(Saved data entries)
# # #

(** * Watch-tracker: the handlers of [src/app.js] over a model of their collaborators

    [app.js] is one React component. Its logic lives in a handful of
    handlers and effects that talk to three external collaborators: the
    Firestore document store, the Firebase auth provider and the TMDb
    catalog. This development embeds those handlers as computations in a
    state-and-exception monad over

    - the component's React state ([AppState]),
    - the remote document store ([Firestore], a finite map from document
      addresses to field maps),
    - the auth provider ([AuthProvider]),
    - a log of the calls made to the collaborators.

    Answers that only the outside world decides (does the server accept a
    write, which time does it stamp, what does the catalog return) are
    explicit arguments of the handlers, so a theorem quantifying over them
    covers every behaviour of the collaborator. *)

From stdpp Require Import gmap strings list fin_maps sorting pretty.
From Stdlib Require Import ZArith Lia.

Local Open Scope string_scope.
Local Open Scope Z_scope.
Local Open Scope list_scope.

(** ** JavaScript values *)

(** A Firestore [Timestamp]: whole seconds since the epoch and the
    nanosecond fraction. [serverTimestamp()] resolves to one on the server. *)
Record Timestamp := { seconds : Z; nanoseconds : Z }.

(** The values that flow through the handlers: catalog fields, document
    fields, and the [serverTimestamp()] sentinel which only exists between
    the call and the write. *)
Inductive Value :=
| JUndefined
| JNull
| JBool (b : bool)
| JNum (n : Z)
| JStr (s : string)
| JTime (t : Timestamp)
| JServerTimestamp.

#[global] Instance Timestamp_eq_dec : EqDecision Timestamp.
Proof. solve_decision. Defined.
#[global] Instance Value_eq_dec : EqDecision Value.
Proof. solve_decision. Defined.

(** JavaScript truthiness. *)
Definition truthy (v : Value) : bool :=
  match v with
  | JUndefined | JNull => false
  | JBool b => b
  | JNum n => negb (n =? 0)
  | JStr s => negb (bool_decide (s = ""))
  | JTime _ | JServerTimestamp => true
  end.

(** [a || b] *)
Definition js_or (a b : Value) : Value := if truthy a then a else b.

(** [String(v)], also what a template literal does to an interpolated value. *)
Definition js_String (v : Value) : string :=
  match v with
  | JUndefined => "undefined"
  | JNull => "null"
  | JBool true => "true"
  | JBool false => "false"
  | JNum n => pretty n
  | JStr s => s
  | JTime t =>
      "Timestamp(seconds=" +:+ pretty (seconds t) +:+ ", nanoseconds="
        +:+ pretty (nanoseconds t) +:+ ")"
  | JServerTimestamp => "[object Object]"
  end.

(** [s.toLowerCase()] on the characters of one byte: the letters A-Z
    (65-90) and the accented capitals from 192 to 222, of which 215, the
    multiplication sign, is no letter; each is 32 below its small letter. *)
Definition lower_ascii (c : Ascii.ascii) : Ascii.ascii :=
  let n := Ascii.nat_of_ascii c in
  if ((65 <=? n) && (n <=? 90)
      || (192 <=? n) && (n <=? 222) && negb (n =? 215))%nat
  then Ascii.ascii_of_nat (n + 32) else c.

Fixpoint toLowerCase (s : string) : string :=
  match s with
  | EmptyString => EmptyString
  | String c r => String (lower_ascii c) (toLowerCase r)
  end.

(** ** The document store *)

(** The fields of a stored document. *)
Abbreviation DocData := (gmap string Value).

(** A document is addressed by the path of its collection and its id within
    the collection; ids are those the store and the catalog hand out
    (non-empty, without a slash). *)
Abbreviation DocKey := (string * string)%type.

Abbreviation Firestore := (gmap (string * string) DocData).

Inductive Direction := Asc | Desc.

(** [collection(db, path)] *)
Record CollectionReference := collection { coll_path : string }.

(** The constraints handed to [query(...)]. *)
Inductive Constraint :=
| where_ (field op : string) (v : Value)
| firestoreOrderBy (field : string) (dir : Direction)
| limit (n : nat).

(** What [query(collection(db, path), ...constraints)] builds. *)
Record Query := query { q_source : CollectionReference; q_constraints : list Constraint }.

(** The first argument of a read or write: [doc(db, path, id)], or a
    [query(...)] where the caller passes one. *)
Inductive Reference :=
| doc (path id : string)
| ofQuery (q : Query).

(** The two snapshots of the SDK. A [DocumentSnapshot], what [getDoc]
    resolves to, has [id], [exists()] and [data()]; a [QuerySnapshot], what
    running a query resolves to, has [docs], [empty] and [forEach]. *)
Inductive Snapshot :=
| DocumentSnapshot (id : string) (data : option DocData)
| QuerySnapshot (docs : list (string * DocData)).

(** One write of a batch, with the object literal as the caller gave it. *)
Inductive Write :=
| WSet (path id : string) (fields : list (string * Value))
| WDelete (path id : string).

(** The store refuses [undefined] as a field value. *)
Definition validFields (fields : list (string * Value)) : bool :=
  forallb (λ kv, negb (bool_decide (kv.2 = JUndefined))) fields.

(** The server replaces the [serverTimestamp()] sentinel by its clock. *)
Definition resolveValue (now : Timestamp) (v : Value) : Value :=
  match v with
  | JServerTimestamp => JTime now
  | _ => v
  end.

(** The stored form of an object literal; a later key overrides an earlier. *)
Definition toDocData (now : Timestamp) (fields : list (string * Value)) : DocData :=
  foldl (λ m kv, <[kv.1 := resolveValue now kv.2]> m) ∅ fields.

Definition applyWrite (now : Timestamp) (s : Firestore) (w : Write) : Firestore :=
  match w with
  | WSet path id fields => <[(path, id) := toDocData now fields]> s
  | WDelete path id => delete (path, id) s
  end.

Definition applyWrites (now : Timestamp) (s : Firestore) (ws : list Write) : Firestore :=
  foldl (applyWrite now) s ws.

(** The documents of one collection. *)
Definition documentsOf (s : Firestore) (path : string) : Firestore :=
  filter (λ kv, kv.1.1 = path) s.

(** ** The auth provider *)

(** Registered accounts, email to (password, uid); the signed-in uid; and the
    provider's own rules for what email and password it takes. *)
Record AuthProvider := {
  accounts : gmap string (string * string);
  currentUser : option string;
  (* [Some message] when the provider refuses the email or the password *)
  policy : string → string → option string
}.

(** ** The component's state *)

Record Friend := { friend_id : string; friend_displayName : Value }.

(** An entry of the feed: [{ ...doc.data(), id: doc.id, user: friend }]. *)
Record FeedItem := {
  item_data : DocData;
  item_id : string;
  item_user : Friend
}.

(** [item.addedAt]: the spread keeps the document's field. *)
Definition item_addedAt (it : FeedItem) : Value :=
  default JUndefined (item_data it !! "addedAt").

Record AppState := {
  appId : string;
  auth : bool;            (* the [auth] handle has been set *)
  db : bool;              (* the [db] handle has been set *)
  userId : option string; (* [null] when signed out *)
  email : string;
  password : string;
  displayName : string;
  isLoading : bool;
  error : option string;
  friends : list Friend;
  friendsFeed : list FeedItem;
  isFeedLoading : bool
}.

(** The calls a handler makes to its collaborators, in order. *)
Inductive Call :=
| CallGetDoc (r : Reference)
| CallSetDoc (r : Reference)
| CallDeleteDoc (r : Reference)
| CallCommit (ws : list Write)
| CallCreateUser (email password : string)
| CallSignIn (email password : string)
| CallFetch (url : string).

(** ** The monad of handlers *)

Record Env := {
  app : AppState;
  fs : Firestore;
  (* every state the store has been in since the session began, oldest
     first: what another session's live query can have been shown *)
  versions : list Firestore;
  authp : AuthProvider;
  calls : list Call;
  (* rejections of promises nobody awaits or catches *)
  unhandled : list string
}.

Inductive Outcome (A : Type) :=
| Ok (a : A)
| Throw (message : string).
Arguments Ok {A} a.
Arguments Throw {A} message.

Definition M (A : Type) : Type := Env → Outcome A * Env.

Definition ret {A} (a : A) : M A := λ e, (Ok a, e).

Definition bind {A B} (m : M A) (k : A → M B) : M B :=
  λ e, match m e with
       | (Ok a, e') => k a e'
       | (Throw msg, e') => (Throw msg, e')
       end.

Definition throw {A} (msg : string) : M A := λ e, (Throw msg, e).

Notation "'let*' x ':=' m 'in' k" := (bind m (λ x, k))
  (at level 10, x name, m at level 100, k at level 200).
Notation "m '>>' k" := (bind m (λ _, k))
  (at level 100, k at level 200, right associativity).

(** [try { body } catch (err) { handler(err.message) }] *)
Definition try_catch {A} (body : M A) (handler : string → M A) : M A :=
  λ e, match body e with
       | (Ok a, e') => (Ok a, e')
       | (Throw msg, e') => handler msg e'
       end.

(** [try { body } finally { fin }] *)
Definition try_finally {A} (body : M A) (fin : M unit) : M A :=
  λ e, match body e with
       | (r, e') =>
           match fin e' with
           | (Ok _, e'') => (r, e'')
           | (Throw msg, e'') => (Throw msg, e'')
           end
       end.

(** Calling an async function without awaiting it: the caller goes on, a
    rejection is left unhandled. *)
Definition detached (m : M unit) : M unit :=
  λ e, match m e with
       | (Ok _, e') => (Ok tt, e')
       | (Throw msg, e') =>
           (Ok tt, {| app := app e'; fs := fs e'; versions := versions e';
                      authp := authp e'; calls := calls e';
                      unhandled := unhandled e' ++ [msg] |})
       end.

Definition getApp : M AppState := λ e, (Ok (app e), e).

Definition modifyApp (f : AppState → AppState) : M unit :=
  λ e, (Ok tt, {| app := f (app e); fs := fs e; versions := versions e;
                  authp := authp e; calls := calls e; unhandled := unhandled e |}).

Definition logCall (c : Call) : M unit :=
  λ e, (Ok tt, {| app := app e; fs := fs e; versions := versions e;
                  authp := authp e; calls := calls e ++ [c];
                  unhandled := unhandled e |}).

Definition getStore : M Firestore := λ e, (Ok (fs e), e).

(** A committed write: the store moves to [s], and [s] joins the states it
    has been in. *)
Definition putStore (s : Firestore) : M unit :=
  λ e, (Ok tt, {| app := app e; fs := s; versions := versions e ++ [s];
                  authp := authp e; calls := calls e; unhandled := unhandled e |}).

Definition getAuth : M AuthProvider := λ e, (Ok (authp e), e).

Definition putAuth (a : AuthProvider) : M unit :=
  λ e, (Ok tt, {| app := app e; fs := fs e; versions := versions e;
                  authp := a; calls := calls e; unhandled := unhandled e |}).

(** ** The state setters of the component *)

Definition setIsLoading (b : bool) : M unit :=
  modifyApp (λ st,
    {| appId := appId st; auth := auth st; db := db st; userId := userId st;
       email := email st; password := password st; displayName := displayName st;
       isLoading := b; error := error st; friends := friends st;
       friendsFeed := friendsFeed st; isFeedLoading := isFeedLoading st |}).

Definition setError (msg : option string) : M unit :=
  modifyApp (λ st,
    {| appId := appId st; auth := auth st; db := db st; userId := userId st;
       email := email st; password := password st; displayName := displayName st;
       isLoading := isLoading st; error := msg; friends := friends st;
       friendsFeed := friendsFeed st; isFeedLoading := isFeedLoading st |}).

Definition setFriendsFeed (feed : list FeedItem) : M unit :=
  modifyApp (λ st,
    {| appId := appId st; auth := auth st; db := db st; userId := userId st;
       email := email st; password := password st; displayName := displayName st;
       isLoading := isLoading st; error := error st; friends := friends st;
       friendsFeed := feed; isFeedLoading := isFeedLoading st |}).

Definition setIsFeedLoading (b : bool) : M unit :=
  modifyApp (λ st,
    {| appId := appId st; auth := auth st; db := db st; userId := userId st;
       email := email st; password := password st; displayName := displayName st;
       isLoading := isLoading st; error := error st; friends := friends st;
       friendsFeed := friendsFeed st; isFeedLoading := b |}).

(** ** The Firestore SDK, as far as [app.js] imports it *)

(** The message of the SDK's invalid-argument error for a reference of the
    wrong class. *)
Definition invalid_argument : string :=
  "Expected type 'DocumentReference', but it was: a custom Query object".

Definition unsupported_undefined : string :=
  "Unsupported field value: undefined".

# # #

For every line of the entries above that holds "FeedItem", add one to a tally, and report only the final count.

4